Stored items

(* ===== verification/LuaStats.v ===== *)
(** * Connection statistics by a Lua script (lua/stats.go)

    [Stats] is the daemon's [ServerConnectionTracer]: every method calls the
    function of its name in the script's module "stats" with the connection's
    printed addresses and its arguments as Lua values, under the mutex of the
    Lua state. *)

From Stdlib Require Import Floats.SpecFloat.
From S2P Require Import Prelude PanPath GobRpc SelectorServer TracerMsg ConnTracer LuaApi.

(** logging.PreferredAddress, with its addresses and its token as printed. *)
Record PreferredAddress := mkPreferredAddress {
  pa_IPv4 : string; pa_IPv4Port : Z; pa_IPv6 : string; pa_IPv6Port : Z;
  pa_ConnectionID : string; pa_StatelessResetToken : string
}.

(** What the program reads of quic-go's values: texts and fields. *)
Class QuicFields `{Quic} := {
  ConnectionID_String : ConnectionID → string;
  VersionNumber_String : Z → string;
  EncryptionLevel_String : Z → string;
  tp_InitialMaxStreamDataBidiLocal : TransportParameters → Z;
  tp_InitialMaxStreamDataBidiRemote : TransportParameters → Z;
  tp_InitialMaxStreamDataUni : TransportParameters → Z;
  tp_InitialMaxData : TransportParameters → Z;
  tp_MaxAckDelay : TransportParameters → Z;
  tp_AckDelayExponent : TransportParameters → Z;
  tp_DisableActiveMigration : TransportParameters → bool;
  tp_MaxUDPPayloadSize : TransportParameters → Z;
  tp_MaxUniStreamNum : TransportParameters → Z;
  tp_MaxBidiStreamNum : TransportParameters → Z;
  tp_MaxIdleTimeout : TransportParameters → Z;
  tp_PreferredAddress : TransportParameters → option PreferredAddress;
  tp_OriginalDestinationConnectionID : TransportParameters → ConnectionID;
  tp_InitialSourceConnectionID : TransportParameters → ConnectionID;
  tp_RetrySourceConnectionID : TransportParameters → option ConnectionID;
  tp_StatelessResetToken_hex : TransportParameters → string;
  tp_ActiveConnectionIDLimit : TransportParameters → Z;
  tp_MaxDatagramFrameSize : TransportParameters → Z
}.

Section Stats.
Context `{Pan} `{Quic} `{!QuicFields} {X : Type} `{!LuaVM X}.

(** [fmt.Sprintf("%s", p)] of a pointer with a String method: fmt prints a nil
    pointer as <nil>. *)
Definition strhlpr {A} (String : A → string) (p : option A) : LValue :=
  LString (match p with Some a => String a | None => "<nil>" end).
Definition addr (a : option UDPAddr) : LValue := strhlpr UDPAddr_String a.
Definition number (z : Z) : LValue := LNumber (float64 z).

Definition PreferredAddress_text (a : PreferredAddress) : string :=
  "IPv4: " +:+ pa_IPv4 a +:+ ":" +:+ pretty (pa_IPv4Port a)
  +:+ ", IPv6: " +:+ pa_IPv6 a +:+ ":" +:+ pretty (pa_IPv6Port a)
  +:+ ", ConnectionID: " +:+ pa_ConnectionID a +:+ ", Token: " +:+ pa_StatelessResetToken a.

Definition new_lua_parameters (p : option TransportParameters) : GoM (State X) (option loc) :=
  t ← new_table;
  match p with
  | Some p =>
      RawSetString t "InitialMaxStreamDataBidiLocal" (number (tp_InitialMaxStreamDataBidiLocal p));;
      RawSetString t "InitialMaxStreamDataBidiRemote" (number (tp_InitialMaxStreamDataBidiRemote p));;
      RawSetString t "InitialMaxStreamDataUni" (number (tp_InitialMaxStreamDataUni p));;
      RawSetString t "InitialMaxData" (number (tp_InitialMaxData p));;
      RawSetString t "MaxAckDelay" (number (tp_MaxAckDelay p));;
      RawSetString t "AckDelayExponent" (number (tp_AckDelayExponent p));;
      RawSetString t "DisableActiveMigration" (LBool (tp_DisableActiveMigration p));;
      RawSetString t "MaxUDPPayloadSize" (number (tp_MaxUDPPayloadSize p));;
      RawSetString t "MaxUniStreamNum" (number (tp_MaxUniStreamNum p));;
      RawSetString t "MaxBidiStreamNum" (number (tp_MaxBidiStreamNum p));;
      RawSetString t "MaxIdleTimeout" (number (tp_MaxIdleTimeout p));;
      match tp_PreferredAddress p with
      | Some a => RawSetString t "PreferredAddress" (LString (PreferredAddress_text a))
      | None => mret tt
      end;;
      RawSetString t "OriginalDestinationConnectionID"
        (strhlpr ConnectionID_String (Some (tp_OriginalDestinationConnectionID p)));;
      RawSetString t "InitialSourceConnectionID"
        (strhlpr ConnectionID_String (Some (tp_InitialSourceConnectionID p)));;
      RawSetString t "RetrySourceConnectionID"
        (strhlpr ConnectionID_String (tp_RetrySourceConnectionID p));;
      RawSetString t "StatelessResetToken" (LString (tp_StatelessResetToken_hex p));;
      RawSetString t "ActiveConnectionIDLimit" (number (tp_ActiveConnectionIDLimit p));;
      RawSetString t "MaxDatagramFrameSize" (number (tp_MaxDatagramFrameSize p));;
      mret (Some t)
  | None => mret None
  end.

ACTION ITEM
Whenever a line of the data includes "None", copy that line.

ANSWER SECTION
  LString (match p with Some a => String a | None => "<nil>" end).
      | None => mret tt
  | None => mret None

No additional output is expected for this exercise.